In quanto direttore di un’accademia di cinema e televisione (Griffith di Roma), quanto credi che questi linguaggi abbiano contaminato il tuo modo di pensare la musica?

«Scrivo anche colonne sonore e ritengo che la musica da film sia un territorio affascinante e ricco di possibilità inesplorate, ma generalmente (eccezioni a parte) sottomesso alle proprie leggi e sostanzialmente differente rispetto alla sperimentazione musicale contemporanea “non applicata”.
Oltre a dirigere la Griffith, tengo (sia nella mia scuola di cinema che in altre strutture formative del settore) lezioni di una materia non molto conosciuta, il “linguaggio audiovisivo”, basate sulla proiezione e l’analisi di numerosissime sequenze cinematografiche, relativamente al rapporto tra immagine e suono (inteso a 360 gradi, quindi non soltanto come “musica da film”). Qualche anno fa ho anche pubblicato con l’editore Dino Audino un testo che raccoglie queste mie lezioni: “Il suono e l’immagine. Musica, voce, rumore e silenzio nel film”. In effetti, paradossalmente, penso abbia influenzato il mio pensiero musicale più il suono cinematografico che la musica cinematografica: probabilmente Formaldeide è debitore di suggestioni legate a un certo fine utilizzo del suono e del silenzio da parte di registi – come Bergman e Tarkovskij, ad esempio – che nei propri film hanno creato atmosfere sonore innovative e straordinarie: senza saperlo, erano compositori di musica contemporanea!».

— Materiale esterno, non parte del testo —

(* ===== verification/LegacyKvCache.v ===== *)
(** * The KV cache manager of the TensorRT engine runtime

    [runtime/kv_cache_manager.py] hands out cache blocks to the beams of a sequence.
    The blocks of a context are shared between the beams and counted; a beam gets
    blocks of its own for what it generates.  [BlocksManager] keeps the free blocks,
    the reference counts and the blocks of every beam, [KVCacheManager] decides when a
    sequence needs a block, in a cache that wraps around after the attention window
    but keeps the sink tokens.  [runtime/memory_pools/] has one such manager for every
    number of KV heads.

    A sequence is an object that all managers share; it is named by its [seq_idx],
    which the callers keep distinct, and its [batch_idx] is in a table of its own. *)

From stdpp Require Import prelude gmap.
From S2P Require Import Prelude.
Local Open Scope Z_scope.

(** ** Blocks *)

(** Blocks are named by their [idx]. *)
Record BlocksManager := mkBlocksManager {
  max_blocks_per_seq : Z;
  num_layers : Z;
  num_blocks : Z;
  block_size : Z;
  beam_width : Z;
  free_blocks : list Z;
  ref_count : gmap Z Z;
  allocated_blocks : gmap Z (list (list Z));
}.

Definition BlocksManager_init (num_layers num_blocks block_size max_blocks_per_seq beam_width : Z) : BlocksManager :=
  mkBlocksManager max_blocks_per_seq num_layers num_blocks block_size beam_width (seqZ 0 num_blocks) ∅ ∅.

Definition set_free (self : BlocksManager) (l : list Z) : BlocksManager :=
  mkBlocksManager (max_blocks_per_seq self) (num_layers self) (num_blocks self) (block_size self) (beam_width self)
    l (ref_count self) (allocated_blocks self).
Definition set_rows (self : BlocksManager) (owner : Z) (rows : list (list Z)) : BlocksManager :=
  mkBlocksManager (max_blocks_per_seq self) (num_layers self) (num_blocks self) (block_size self) (beam_width self)
    (free_blocks self) (ref_count self) (<[owner := rows]> (allocated_blocks self)).

Definition ref_of (self : BlocksManager) (b : Z) : Z := default 0 (ref_count self !! b).

(** [block.ref_count += d] *)
Definition add_refs (self : BlocksManager) (b d : Z) : BlocksManager :=
  mkBlocksManager (max_blocks_per_seq self) (num_layers self) (num_blocks self) (block_size self) (beam_width self)
    (free_blocks self) (<[b := ref_of self b + d]> (ref_count self)) (allocated_blocks self).

Definition add_link (self : BlocksManager) (b : Z) : BlocksManager := add_refs self b 1.
Definition remove_link (self : BlocksManager) (b : Z) : BlocksManager := add_refs self b (-1).
Definition has_link (self : BlocksManager) (b : Z) : bool := 0 <? ref_of self b.
Definition is_shared (self : BlocksManager) (b : Z) : bool := 1 <? ref_of self b.

(** [self.allocated_blocks[owner]], a [defaultdict]. *)
Definition beams_of (self : BlocksManager) (owner : Z) : list (list Z) :=
  default (replicate (Z.to_nat (beam_width self)) []) (allocated_blocks self !! owner).

Definition has_free_block (self : BlocksManager) : bool := 0 <? len (free_blocks self).

Definition pop_free (self : BlocksManager) : result (Z * BlocksManager) :=
  match free_blocks self with b :: rest => Ok (b, set_free self rest) | [] => Err IndexError end.

Definition allocate_beam (owner : Z) (share_across_beam : bool) (st : option Z * BlocksManager) (bi : Z)
    : result (option Z * BlocksManager) :=
  let '(block, self) := st in
  if negb (has_free_block self) then Err RuntimeError
  else
    '(b, self) ← match block with
                 | Some b => if share_across_beam then Ok (b, self) else pop_free self
                 | None => pop_free self
                 end;
    let self := add_link self b in
    row ← py_get (beams_of self owner) bi;
    rows ← py_set (beams_of self owner) bi (row ++ [b]);
    Ok (Some b, set_rows self owner rows).

Definition allocate (self : BlocksManager) (owner : Z) (share_across_beam : bool) : result BlocksManager :=
  '(_, self) ← for_each (allocate_beam owner share_across_beam) (None, self) (seqZ 0 (beam_width self));
  Ok self.

(** Drop a reference; the block is free when it was the last. *)
Definition unlink (self : BlocksManager) (b : Z) : BlocksManager :=
  let self := remove_link self b in
  if negb (has_link self b) then set_free self (free_blocks self ++ [b]) else self.

Definition unlink_beam (owner block_idx : Z) (self : BlocksManager) (bi : Z) : result BlocksManager :=
  row ← py_get (beams_of self owner) bi;
  b ← py_get row block_idx;
  Ok (unlink self b).

Definition relink_beam (owner block_idx : Z) (self : BlocksManager) (bi : Z) : result BlocksManager :=
  if negb (has_free_block self) then Err RuntimeError
  else
    '(b, self) ← pop_free self;
    let self := add_link self b in
    row ← py_get (beams_of self owner) bi;
    row ← py_set row block_idx b;
    rows ← py_set (beams_of self owner) bi row;
    Ok (set_rows self owner rows).

Definition replace_shared_block (self : BlocksManager) (owner block_idx : Z) : result BlocksManager :=
  row ← py_get (beams_of self owner) 0;
  b ← py_get row block_idx;
  if negb (is_shared self b) then Ok self
  else
    self ← for_each (unlink_beam owner block_idx) self (seqZ 0 (beam_width self));
    for_each (relink_beam owner block_idx) self (seqZ 0 (beam_width self)).

Definition free_beam (owner : Z) (self : BlocksManager) (bi : Z) : result BlocksManager :=
  row ← py_get (beams_of self owner) bi;
  Ok (foldl unlink self row).

Definition free (self : BlocksManager) (owner : Z) : result BlocksManager :=
  self ← for_each (free_beam owner) self (seqZ 0 (beam_width self));
  Ok (mkBlocksManager (max_blocks_per_seq self) (num_layers self) (num_blocks self) (block_size self) (beam_width self)
        (free_blocks self) (ref_count self) (delete owner (allocated_blocks self))).

(** Asking for a sequence that has no blocks makes an entry for it. *)
Definition get_number_blocks (self : BlocksManager) (owner : Z) : result (Z * BlocksManager) :=
  row ← py_get (beams_of self owner) 0;
  Ok (len row, set_rows self owner (beams_of self owner)).

Definition get_k_or_v_block_offset (self : BlocksManager) (block_idx field_idx : Z) : Z :=
  block_idx * num_layers self * 2 + field_idx.

(** [offset_array[i][bi][x][j] = v] *)
Definition set_offset (a : list (list (list (list Z)))) (i bi x j v : Z) : result (list (list (list (list Z)))) :=
  ai ← py_get a i;
  ab ← py_get ai bi;
  ax ← py_get ab x;
  ax ← py_set ax j v;
  ab ← py_set ab x ax;
  ai ← py_set ai bi ab;
  py_set a i ai.

Definition offset_of_block (self : BlocksManager) (i bi : Z) (a : list (list (list (list Z)))) (jb : Z * Z)
    : result (list (list (list (list Z)))) :=
  let '(j, b) := jb in
  for_each (fun a x => set_offset a i bi x j (get_k_or_v_block_offset self b x)) a [0; 1].

Definition get_offset_array (self : BlocksManager) (get_batch_idx : Z -> Z) (beam_width' : Z)
    : result (list (list (list (list Z)))) :=
  _ ← py_assert (beam_width' <=? beam_width self);
  let zeros := replicate (size (allocated_blocks self))
                 (replicate (Z.to_nat beam_width') (replicate 2 (replicate (Z.to_nat (max_blocks_per_seq self)) 0))) in
  for_each (fun a '(owner, beams_blocks) =>
      for_each (fun a bi =>
          row ← py_get beams_blocks bi;
          for_each (offset_of_block self (get_batch_idx owner) bi) a (zip (seqZ 0 (len row)) row))
        a (seqZ 0 beam_width'))
    zeros (map_to_list (allocated_blocks self)).

(** ** Sequences *)

(** The [batch_idx] of the sequence objects. *)
Abbreviation Sequences := (gmap Z Z).

Definition get_batch_idx (seqs : Sequences) (seq : Z) : Z := default 0 (seqs !! seq).

Record KVCacheManager := mkKVCacheManager {
  blocks_manager : BlocksManager;
  tokens_per_block : Z;
  max_attention_window_size : Z;
  sink_token_len : Z;
  bubble_len : Z;
  sink_block_token_num : Z;
  max_token_num : Z;
  lens : list Z;
  sequences : list Z;
}.

Definition KVCacheManager_init (num_layers num_blocks block_size tokens_per_block max_blocks_per_seq max_attention_window_size
    sink_token_len beam_width : Z) (use_one_more_block : bool) : result KVCacheManager :=
  sink_rest ← pymod sink_token_len tokens_per_block;
  let bubble_len := if sink_rest =? 0 then 0 else tokens_per_block - sink_rest in
  let max_token_num := max_attention_window_size + bubble_len in
  let max_token_num := if use_one_more_block then max_token_num + tokens_per_block else max_token_num in
  Ok (mkKVCacheManager (BlocksManager_init num_layers num_blocks block_size max_blocks_per_seq beam_width)
        tokens_per_block max_attention_window_size sink_token_len bubble_len (sink_token_len + bubble_len) max_token_num [] []).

Mi fa piacere che citi Tarkovskij, parlando del rapporto tra suoni e immagini. Condivido esattamente l’idea di porterlo considerare a tutti gli effetti “un compositore di musica contemporanea”. La perfezione di certi suoi film si misura non solo dall’uso strepitoso della fotografia, ma anche del silenzio. Forse la realizzazione di ciò che Cage aveva solamente intuito…

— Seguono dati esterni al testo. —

(** A slot gets a task; the task it had, if any, is in [d] no more. *)
Lemma put_task self d k t c :
  adapters_ok self -> (k < length (slot2task self))%nat -> NoDup d.*1 -> (t ∉ d.*1) ->
  (forall p, p ∈ d <-> p ∈ task2slot self /\ p.2 <> Z.of_nat k) ->
  adapters_ok (mkAdapterSlotManager (max_num_adapters self) (<[k := Some t]> (slot2task self)) (d ++ [(t, Z.of_nat k)]) c).
Proof.
  intros [Hm Hl Hk Hs] Hlt Hnd Hno Hd. split; simpl; [done|by rewrite length_insert|..].
  - rewrite fmap_app. apply NoDup_app. split; [done|]. split; [|apply NoDup_singleton]. intros x Hx ->%list_elem_of_singleton. done.
  - intros t' s. rewrite elem_of_app, list_elem_of_singleton, Hd, Hs. simpl. split.
    + intros [[(k' & -> & Hk') Hne]|[= -> ->]]; [exists k'; split; [done|]; rewrite list_lookup_insert_ne by (intros ->; done); done|].
      exists k. split; [done|]. by apply list_lookup_insert_eq.
    + intros (k' & -> & Hk'). destruct (decide (k' = k)) as [->|Hne]; [rewrite list_lookup_insert_eq in Hk' by done; right; congruence|].
      rewrite list_lookup_insert_ne in Hk' by done. left. split; [eauto|lia].
Qed.

Lemma remove_task_spec self t :
  adapters_ok self ->
  exists o self', remove_task self t = Ok (o, self') /\ adapters_ok self' /\ max_num_adapters self' = max_num_adapters self
    /\ (forall k t', slot2task self' !! k = Some (Some t') <-> t' <> t /\ slot2task self !! k = Some (Some t'))
    /\ (slots_changed self' = false -> self' = self).
Proof.
  intros Hok. pose proof Hok as [Hm Hl Hk Hs]. unfold remove_task. destruct (od_get (task2slot self) t) as [s|] eqn:E.
  - apply od_get_Some, Hs in E as (k & -> & E); [|done]. rewrite py_set_nat by (by eapply lookup_lt_Some). simpl.
    assert (Hsl : forall k' t', <[k := None]> (slot2task self) !! k' = Some (Some t') <-> t' <> t /\ slot2task self !! k' = Some (Some t')).
    { intros k' t'. destruct (decide (k' = k)) as [->|Hne].
      - rewrite list_lookup_insert_eq by (by eapply lookup_lt_Some). split; [done|]. intros [Hne He]. congruence.
      - rewrite list_lookup_insert_ne by done. split; [|by intros [_ ?]]. intros Ht. split; [|done]. intros ->.
        assert (Z.of_nat k' = Z.of_nat k); [|lia]. apply (task_of_one self t); [done|apply Hs; eauto..]. }
    eexists _, _. split; [done|]. split; [split; simpl; [done|by rewrite length_insert|by apply od_del_keys|]|split_and!; [done|done|done]].
    intros t' s. rewrite elem_of_od_del, Hs. setoid_rewrite Hsl. naive_solver.
  - apply od_get_None in E. eexists _, _. split; [done|]. split_and!; try done. intros k t'. split; [|by intros [_ ?]].
    intros Ht. split; [|done]. intros ->. apply E, list_elem_of_fmap. exists (t, Z.of_nat k). split; [done|]. apply Hs. eauto.
Qed.

Lemma evicted_slots_removed cached self :
  adapters_ok self ->
  exists self', remove_evicted_slots_in_cpp cached self = Ok self' /\ adapters_ok self' /\ max_num_adapters self' = max_num_adapters self
    /\ (forall k t, slot2task self' !! k = Some (Some t) <-> slot2task self !! k = Some (Some t) /\ cached t = true)
    /\ (slots_changed self' = false -> self' = self).
Proof.
  intros Hok. unfold remove_evicted_slots_in_cpp.
  destruct (for_range (drop_if_uncached cached) (fun n s => adapters_ok s /\ max_num_adapters s = max_num_adapters self
    /\ (forall k t, slot2task s !! k = Some (Some t) -> slot2task self !! k = Some (Some t) /\ ((k < n)%nat -> cached t = true))
    /\ (forall k t, slot2task self !! k = Some (Some t) -> cached t = true -> slot2task s !! k = Some (Some t))
    /\ (slots_changed s = false -> s = self)) (length (slot2task self)) self) as (s & Hr & Hok' & Hm & Hs & Hkeep & Hc).
  - split_and!; try done. intros k t Hk. split; [done|lia].
  - intros n s Hn (Hok' & Hm & Hs & Hkeep & Hc). unfold drop_if_uncached.
    destruct (lookup_lt_is_Some_2 (slot2task s) n) as [x Hx]; [rewrite (ao_len _ Hok'), Hm, <- (ao_len _ Hok); done|].
    rewrite (py_get_nat _ _ _ Hx). simpl.
    assert (Hstep : forall k t, slot2task s !! k = Some (Some t) -> (k = n -> cached t = true) ->
      slot2task self !! k = Some (Some t) /\ ((k < S n)%nat -> cached t = true)).
    { intros k t Hk Hkn. destruct (Hs k t Hk) as [? Hc']. split; [done|]. intros Hlt. destruct (decide (k = n)); [by apply Hkn|apply Hc'; lia]. }
    destruct x as [t|]; [destruct (cached t) eqn:Ec|].
    + eexists. split; [done|]. split_and!; try done. intros k t' Hk. apply Hstep; [done|]. intros ->. congruence.
    + destruct (remove_task_spec s t Hok') as (o & s' & -> & Hok'' & Hm' & Hs' & Hc'). eexists. split; [done|]. split_and!; try done.
      * congruence.
      * intros k t' [Hne Hk]%Hs'. apply Hstep; [done|]. intros ->. congruence.
      * intros k t' Hk Ht'. apply Hs'. split; [congruence|by apply Hkeep].
      * intros Hf. rewrite (Hc' Hf). apply Hc. by rewrite <- (Hc' Hf).
    + eexists. split; [done|]. split_and!; try done. intros k t' Hk. apply Hstep; [done|]. intros ->. congruence.
  - exists s. split_and!; try done. intros k t. split; [|by intros [? ?]; apply Hkeep]. intros Hk. destruct (Hs k t Hk) as [H1 H2].
    split; [done|]. apply H2. by eapply lookup_lt_Some.
Qed.

(** A table that is not full has an empty slot. *)
Lemma free_slot_found self : adapters_ok self -> len (task2slot self) < max_num_adapters self ->
  exists k, find_free_slot self = Ok (Z.of_nat k) /\ slot2task self !! k = Some None.
Proof.
  intros Hok Hlt. unfold find_free_slot. destruct (list_find (fun x => x = None) (slot2task self)) as [[k x]|] eqn:E.
  - apply list_find_Some in E as (Hk & -> & _). eauto.
  - apply list_find_None in E. rewrite Forall_lookup in E. exfalso.
    assert (Hsub : seqZ 0 (max_num_adapters self) ⊆ (task2slot self).*2).
    { intros s Hs%elem_of_seqZ. destruct (lookup_lt_is_Some_2 (slot2task self) (Z.to_nat s)) as [[t|] Hx]; [rewrite (ao_len _ Hok); lia|..].
      - apply list_elem_of_fmap. exists (t, s). split; [done|]. apply (ao_slots _ Hok). exists (Z.to_nat s). split; [lia|done].
      - by destruct (E _ _ Hx). }
    apply NoDup_submseteq in Hsub; [|apply NoDup_seqZ]. apply submseteq_length in Hsub. rewrite length_seqZ, length_fmap in Hsub. lia.
Qed.

(** What is left of the order of the tasks when [t] goes to its end. *)
Definition others (self : AdapterSlotManager) (t : Z) : list (Z * Z) :=
  if decide (t ∈ (task2slot self).*1) then od_del (task2slot self) t
  else if len (task2slot self) <? max_num_adapters self then task2slot self else tail (task2slot self).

«Recentemente ho letto un testo in cui Calasso definisce Cage più ancora che compositore, “inventore” del Vuoto (laddove la malattia di cui maggiormente soffriamo è proprio il Pieno). In effetti quel vuoto ci fa scoprire tutto ciò che altrimenti passerebbe inosservato (o meglio inascoltato). Personalmente, dunque, ritengo che dal vuoto di Cage non emerga il silenzio ma l’impossibilità del silenzio, un caleidoscopico e vitale sottobosco di suoni altrimenti impercettibili.

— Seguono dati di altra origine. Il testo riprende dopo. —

Definition find_longest_prefix_match (root : Node) (block_hashes : list Z) (valid_fn : string -> bool) : option string * Z :=
  search root valid_fn 0 block_hashes (None, 0).

End Search.

(** ** The tree and the table of sessions *)

Abbreviation Table := (gmap string (list Z)).

(** The sessions at the node for a path, if there is one. *)
Fixpoint ids_at (node : Node) (path : list Z) : option (gset string) :=
  match path with
  | [] => Some (session_ids node)
  | h :: p => children node !! h ≫= fun c => ids_at c p
  end.

(** The sessions whose hashes begin with a path. *)
Definition thru (t : Table) (path : list Z) : gset string := dom (filter (fun e => path `prefix_of` e.2) t).

Definition trie_ok (node : Node) (t : Table) : Prop :=
  forall h p, ids_at node (h :: p) = if decide (thru t (h :: p) = ∅) then None else Some (thru t (h :: p)).

(** What is left of the hashes below a child. *)
Definition below (h : Z) (t : Table) : Table :=
  omap (fun hs : list Z => match hs with x :: hs => if decide (x = h) then Some hs else None | [] => None end) t.

Lemma elem_of_thru t p sid : sid ∈ thru t p <-> exists hs, t !! sid = Some hs /\ p `prefix_of` hs.
Proof.
  unfold thru. rewrite elem_of_dom. split.
  - intros [hs [? ?]%map_lookup_filter_Some]. eauto.
  - intros (hs & ? & ?). exists hs. by apply map_lookup_filter_Some.
Qed.

Lemma below_lookup h t sid hs : below h t !! sid = Some hs <-> t !! sid = Some (h :: hs).
Proof.
  unfold below. rewrite lookup_omap. destruct (t !! sid) as [[|x l]|]; simpl; [naive_solver| |naive_solver]. case_decide; naive_solver.
Qed.

Lemma thru_below h t p : thru (below h t) p = thru t (h :: p).
Proof.
  apply set_eq. intros sid. rewrite !elem_of_thru. setoid_rewrite below_lookup. split.
  - intros (hs & ? & ?). exists (h :: hs). split; [done|]. by apply prefix_cons.
  - intros ([|x hs] & ? & Hp); [by apply prefix_nil_inv in Hp|]. apply prefix_cons_inv_1 in Hp as Hx. apply prefix_cons_inv_2 in Hp. subst x. eauto.
Qed.

Lemma thru_mono t h p : thru t (h :: p) ⊆ thru t [h].
Proof.
  intros sid (hs & ? & Hp)%elem_of_thru. apply elem_of_thru. exists hs. split; [done|]. etrans; [|done]. apply prefix_cons, prefix_nil.
Qed.

Lemma trie_ok_child node t h c : trie_ok node t -> children node !! h = Some c -> session_ids c = thru t [h] /\ thru t [h] <> ∅ /\ trie_ok c (below h t).
Proof.
  intros Hok Hc. pose proof (Hok h []) as H0. simpl in H0. rewrite Hc in H0. simpl in H0. case_decide; [done|]. split; [congruence|]. split; [done|].
  intros h' p. rewrite thru_below, <- Hok. simpl. by rewrite Hc.
Qed.

Lemma trie_ok_no_child node t h : trie_ok node t -> children node !! h = None <-> thru t [h] = ∅.
Proof.
  intros Hok. pose proof (Hok h []) as H0. simpl in H0. destruct (children node !! h) as [c|]; simpl in H0; case_decide; naive_solver.
Qed.

(** A tree is right if and only if its children are. *)
Definition child_ok (node : Node) (t : Table) (h : Z) : Prop :=
  match children node !! h with
  | None => thru t [h] = ∅
  | Some c => session_ids c = thru t [h] /\ thru t [h] <> ∅ /\ trie_ok c (below h t)
  end.

Lemma trie_ok_children node t : trie_ok node t <-> forall h, child_ok node t h.
Proof.
  split.
  - intros Hok h. unfold child_ok. destruct (children node !! h) as [c|] eqn:Ec; [by apply (trie_ok_child node)|by apply (trie_ok_no_child node)].
  - intros H h p. specialize (H h). unfold child_ok in H. simpl. destruct (children node !! h) as [c|]; simpl.
    + destruct H as (Hs & Hne & Hok). destruct p as [|h' p]; simpl; [rewrite Hs; by case_decide|]. specialize (Hok h' p). by rewrite thru_below in Hok.
    + rewrite decide_True; [done|]. pose proof (thru_mono t h p). set_solver.
Qed.

Lemma child_ok_ext node node' t t' h :
  children node' !! h = children node !! h -> thru t' [h] = thru t [h] -> below h t' = below h t -> child_ok node t h -> child_ok node' t' h.
Proof. unfold child_ok. by intros -> -> ->. Qed.

Lemma trie_ok_init ids : trie_ok (mkNode ∅ ids) ∅.
Proof. intros h p. simpl. rewrite lookup_empty. simpl. rewrite decide_True; [done|]. apply set_eq. intros sid. rewrite elem_of_thru. setoid_rewrite lookup_empty. set_solver. Qed.


Lemma trie_ok_leaf node : trie_ok node ∅ -> children node = ∅.
Proof.
  intros Hok. apply map_empty. intros h. apply (trie_ok_no_child node ∅ h Hok). apply set_eq. intros sid. rewrite elem_of_thru. setoid_rewrite lookup_empty. set_solver.
Qed.

Lemma below_insert t sid h hs h' : below h' (<[sid := h :: hs]> t) = if decide (h' = h) then <[sid := hs]> (below h' t) else delete sid (below h' t).
Proof.
  apply map_eq. intros s. apply option_eq. intros l. rewrite below_lookup. destruct (decide (s = sid)) as [->|Hne].
  - rewrite lookup_insert_eq. case_decide; [rewrite lookup_insert_eq|rewrite lookup_delete_eq]; naive_solver.
  - rewrite lookup_insert_ne by done. case_decide; [rewrite lookup_insert_ne by done|rewrite lookup_delete_ne by done]; by rewrite below_lookup.
Qed.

Se un regista come Tarkovskij attinge da questi “suoni al limite del silenzio” (che Cage fa affiorare nella loro aleatorietà) e ne intesse sapientemente poetiche sinfonie, descrivendo luoghi al riparo dalla vita in cui finalmente ascoltare se stessi, allora non posso che essere pienamente d’accordo con te: è una meravigliosa, personale “messa in opera” delle intuizioni di Cage!».